§ **Entries provided**:
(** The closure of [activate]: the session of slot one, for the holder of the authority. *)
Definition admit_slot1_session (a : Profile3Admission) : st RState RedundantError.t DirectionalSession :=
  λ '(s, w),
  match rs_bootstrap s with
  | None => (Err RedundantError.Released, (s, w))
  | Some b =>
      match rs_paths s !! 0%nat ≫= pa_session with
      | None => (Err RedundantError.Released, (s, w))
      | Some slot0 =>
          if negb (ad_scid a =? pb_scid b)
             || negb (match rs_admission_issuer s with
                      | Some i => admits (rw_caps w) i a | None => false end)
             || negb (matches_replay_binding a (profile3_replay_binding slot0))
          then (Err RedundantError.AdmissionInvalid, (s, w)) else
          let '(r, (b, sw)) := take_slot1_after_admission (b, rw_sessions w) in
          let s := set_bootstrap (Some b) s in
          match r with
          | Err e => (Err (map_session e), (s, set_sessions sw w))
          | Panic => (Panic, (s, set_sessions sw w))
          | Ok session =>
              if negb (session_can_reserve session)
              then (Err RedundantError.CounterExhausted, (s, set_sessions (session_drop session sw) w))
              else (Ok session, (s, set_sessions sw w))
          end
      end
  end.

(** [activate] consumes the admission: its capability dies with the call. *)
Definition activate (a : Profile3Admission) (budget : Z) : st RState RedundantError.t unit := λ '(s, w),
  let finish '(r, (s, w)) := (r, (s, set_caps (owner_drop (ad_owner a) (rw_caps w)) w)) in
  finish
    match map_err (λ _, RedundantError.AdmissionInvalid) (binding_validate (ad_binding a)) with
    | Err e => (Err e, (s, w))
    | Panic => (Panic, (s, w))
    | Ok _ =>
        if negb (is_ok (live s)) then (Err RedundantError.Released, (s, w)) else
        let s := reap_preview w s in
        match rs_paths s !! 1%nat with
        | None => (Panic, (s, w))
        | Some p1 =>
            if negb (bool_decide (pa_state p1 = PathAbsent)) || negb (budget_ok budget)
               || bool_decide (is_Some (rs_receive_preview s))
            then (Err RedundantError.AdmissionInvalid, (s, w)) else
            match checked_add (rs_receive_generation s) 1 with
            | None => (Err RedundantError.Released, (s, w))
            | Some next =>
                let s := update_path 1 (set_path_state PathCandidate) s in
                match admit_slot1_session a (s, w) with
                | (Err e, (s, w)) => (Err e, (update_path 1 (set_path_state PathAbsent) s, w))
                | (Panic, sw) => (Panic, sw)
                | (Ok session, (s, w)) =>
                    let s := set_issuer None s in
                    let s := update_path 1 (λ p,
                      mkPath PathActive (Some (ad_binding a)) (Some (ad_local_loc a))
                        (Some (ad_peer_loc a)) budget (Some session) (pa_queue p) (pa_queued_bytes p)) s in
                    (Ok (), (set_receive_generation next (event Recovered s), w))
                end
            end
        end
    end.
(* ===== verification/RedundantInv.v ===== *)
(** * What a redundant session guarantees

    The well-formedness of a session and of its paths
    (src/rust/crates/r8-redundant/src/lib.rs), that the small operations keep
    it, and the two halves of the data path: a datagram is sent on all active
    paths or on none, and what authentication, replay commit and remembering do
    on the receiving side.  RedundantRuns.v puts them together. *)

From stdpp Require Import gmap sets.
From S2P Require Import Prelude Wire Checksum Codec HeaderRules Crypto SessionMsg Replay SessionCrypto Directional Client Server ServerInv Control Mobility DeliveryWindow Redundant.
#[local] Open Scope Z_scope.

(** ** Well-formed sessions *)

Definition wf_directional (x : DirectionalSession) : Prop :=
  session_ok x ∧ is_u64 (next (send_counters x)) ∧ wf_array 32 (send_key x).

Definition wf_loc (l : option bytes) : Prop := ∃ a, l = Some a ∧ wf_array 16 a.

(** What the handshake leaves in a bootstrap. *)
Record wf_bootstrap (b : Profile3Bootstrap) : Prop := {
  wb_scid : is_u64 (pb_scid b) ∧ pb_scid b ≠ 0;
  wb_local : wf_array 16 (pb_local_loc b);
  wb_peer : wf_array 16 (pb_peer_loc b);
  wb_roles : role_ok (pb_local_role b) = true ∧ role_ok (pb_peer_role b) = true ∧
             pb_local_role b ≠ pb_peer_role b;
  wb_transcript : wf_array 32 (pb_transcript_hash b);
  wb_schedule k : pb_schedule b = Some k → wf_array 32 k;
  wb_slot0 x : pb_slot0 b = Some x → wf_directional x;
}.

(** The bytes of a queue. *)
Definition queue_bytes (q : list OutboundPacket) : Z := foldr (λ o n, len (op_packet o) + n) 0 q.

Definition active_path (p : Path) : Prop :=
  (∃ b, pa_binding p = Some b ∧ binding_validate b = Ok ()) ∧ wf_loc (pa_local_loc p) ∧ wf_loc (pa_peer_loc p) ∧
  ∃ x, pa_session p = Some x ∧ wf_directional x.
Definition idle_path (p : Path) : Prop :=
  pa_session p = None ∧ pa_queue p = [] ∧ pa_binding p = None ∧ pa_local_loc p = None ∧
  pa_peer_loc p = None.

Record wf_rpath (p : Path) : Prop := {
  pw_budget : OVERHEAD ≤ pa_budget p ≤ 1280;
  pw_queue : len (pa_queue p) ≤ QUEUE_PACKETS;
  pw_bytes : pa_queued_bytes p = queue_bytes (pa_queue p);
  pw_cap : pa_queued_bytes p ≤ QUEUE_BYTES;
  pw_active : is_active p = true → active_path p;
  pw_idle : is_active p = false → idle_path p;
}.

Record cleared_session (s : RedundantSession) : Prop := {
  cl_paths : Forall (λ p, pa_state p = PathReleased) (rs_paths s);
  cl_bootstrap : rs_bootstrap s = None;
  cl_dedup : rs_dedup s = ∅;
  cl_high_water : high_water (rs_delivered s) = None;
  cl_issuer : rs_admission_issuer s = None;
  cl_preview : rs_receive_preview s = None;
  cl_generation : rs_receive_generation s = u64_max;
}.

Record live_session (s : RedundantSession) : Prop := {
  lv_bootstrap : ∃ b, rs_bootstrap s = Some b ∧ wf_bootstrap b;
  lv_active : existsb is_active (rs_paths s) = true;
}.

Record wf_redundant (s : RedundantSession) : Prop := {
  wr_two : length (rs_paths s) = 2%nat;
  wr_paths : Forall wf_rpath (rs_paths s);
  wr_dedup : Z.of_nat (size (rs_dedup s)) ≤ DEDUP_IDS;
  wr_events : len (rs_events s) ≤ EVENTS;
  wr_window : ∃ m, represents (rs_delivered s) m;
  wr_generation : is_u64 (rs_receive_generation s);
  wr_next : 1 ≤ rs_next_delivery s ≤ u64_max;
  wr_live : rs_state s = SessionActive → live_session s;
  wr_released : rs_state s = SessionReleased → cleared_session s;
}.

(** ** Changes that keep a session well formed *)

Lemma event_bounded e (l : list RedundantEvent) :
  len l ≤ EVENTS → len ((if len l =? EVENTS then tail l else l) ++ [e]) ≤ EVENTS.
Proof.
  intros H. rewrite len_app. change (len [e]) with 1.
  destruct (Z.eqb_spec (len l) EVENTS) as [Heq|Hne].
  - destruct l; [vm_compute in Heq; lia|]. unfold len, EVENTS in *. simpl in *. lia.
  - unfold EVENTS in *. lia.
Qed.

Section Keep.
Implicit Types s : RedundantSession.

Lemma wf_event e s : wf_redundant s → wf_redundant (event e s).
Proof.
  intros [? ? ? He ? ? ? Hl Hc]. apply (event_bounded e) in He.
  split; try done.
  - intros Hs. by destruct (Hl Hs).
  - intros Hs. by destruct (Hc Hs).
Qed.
...
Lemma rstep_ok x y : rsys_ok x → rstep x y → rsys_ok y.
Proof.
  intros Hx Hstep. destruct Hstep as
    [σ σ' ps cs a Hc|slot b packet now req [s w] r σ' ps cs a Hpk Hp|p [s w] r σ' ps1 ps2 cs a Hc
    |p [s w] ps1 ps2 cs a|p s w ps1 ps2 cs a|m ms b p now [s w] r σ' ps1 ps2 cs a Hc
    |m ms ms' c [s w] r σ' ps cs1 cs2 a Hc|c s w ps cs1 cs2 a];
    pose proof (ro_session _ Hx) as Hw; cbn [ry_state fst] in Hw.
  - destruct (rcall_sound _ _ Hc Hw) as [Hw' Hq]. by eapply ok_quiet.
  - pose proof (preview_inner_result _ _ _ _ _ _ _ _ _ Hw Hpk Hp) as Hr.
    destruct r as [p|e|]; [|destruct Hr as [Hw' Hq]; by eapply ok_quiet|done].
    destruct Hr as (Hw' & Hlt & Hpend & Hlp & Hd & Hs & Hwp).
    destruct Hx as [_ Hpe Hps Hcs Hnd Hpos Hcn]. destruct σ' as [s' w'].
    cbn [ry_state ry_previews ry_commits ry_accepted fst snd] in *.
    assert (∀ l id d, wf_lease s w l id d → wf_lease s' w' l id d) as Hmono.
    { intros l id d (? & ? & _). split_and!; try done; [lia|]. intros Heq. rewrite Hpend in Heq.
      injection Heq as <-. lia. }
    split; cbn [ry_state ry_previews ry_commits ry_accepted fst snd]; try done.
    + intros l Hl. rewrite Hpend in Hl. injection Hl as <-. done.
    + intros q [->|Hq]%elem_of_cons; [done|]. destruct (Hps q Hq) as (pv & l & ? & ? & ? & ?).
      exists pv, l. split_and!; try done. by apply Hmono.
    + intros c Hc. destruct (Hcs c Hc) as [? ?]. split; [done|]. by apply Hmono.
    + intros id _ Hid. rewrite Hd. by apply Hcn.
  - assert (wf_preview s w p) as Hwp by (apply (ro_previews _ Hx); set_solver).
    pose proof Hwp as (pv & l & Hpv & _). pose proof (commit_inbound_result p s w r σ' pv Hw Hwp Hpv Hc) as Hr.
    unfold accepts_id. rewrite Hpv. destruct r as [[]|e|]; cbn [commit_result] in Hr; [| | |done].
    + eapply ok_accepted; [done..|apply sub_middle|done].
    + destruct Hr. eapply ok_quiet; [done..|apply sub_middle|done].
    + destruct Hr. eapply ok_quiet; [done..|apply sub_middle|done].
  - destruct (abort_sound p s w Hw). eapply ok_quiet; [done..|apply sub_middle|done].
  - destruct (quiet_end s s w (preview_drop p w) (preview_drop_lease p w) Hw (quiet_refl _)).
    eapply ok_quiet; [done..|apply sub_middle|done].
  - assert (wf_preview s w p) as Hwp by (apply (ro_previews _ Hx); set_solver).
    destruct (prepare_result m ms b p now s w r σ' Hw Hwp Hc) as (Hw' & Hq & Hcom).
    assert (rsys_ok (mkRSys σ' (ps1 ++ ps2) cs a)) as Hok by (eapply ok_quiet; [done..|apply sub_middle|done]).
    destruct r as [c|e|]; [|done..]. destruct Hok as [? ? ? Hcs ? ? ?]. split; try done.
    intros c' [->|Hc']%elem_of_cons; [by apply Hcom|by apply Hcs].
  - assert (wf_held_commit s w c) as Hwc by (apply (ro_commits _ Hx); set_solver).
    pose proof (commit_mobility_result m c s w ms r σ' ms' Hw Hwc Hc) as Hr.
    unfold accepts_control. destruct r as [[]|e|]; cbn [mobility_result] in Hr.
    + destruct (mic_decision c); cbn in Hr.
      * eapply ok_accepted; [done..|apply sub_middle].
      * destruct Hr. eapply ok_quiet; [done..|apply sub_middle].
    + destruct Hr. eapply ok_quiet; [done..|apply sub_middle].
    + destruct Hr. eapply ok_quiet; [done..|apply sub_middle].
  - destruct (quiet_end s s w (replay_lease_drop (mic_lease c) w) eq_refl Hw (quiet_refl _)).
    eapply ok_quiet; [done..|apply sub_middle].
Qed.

§ **Problem statement**: Only one stretch of the records above is wanted: the lines between the one holding "(** The closure" and the one holding "if negb (ad_scid a =? pb_scid b)", inclusive, reproduced exactly.

§ **Answer to the exercise**:
(** The closure of [activate]: the session of slot one, for the holder of the authority. *)
Definition admit_slot1_session (a : Profile3Admission) : st RState RedundantError.t DirectionalSession :=
  λ '(s, w),
  match rs_bootstrap s with
  | None => (Err RedundantError.Released, (s, w))
  | Some b =>
      match rs_paths s !! 0%nat ≫= pa_session with
      | None => (Err RedundantError.Released, (s, w))
      | Some slot0 =>
          if negb (ad_scid a =? pb_scid b)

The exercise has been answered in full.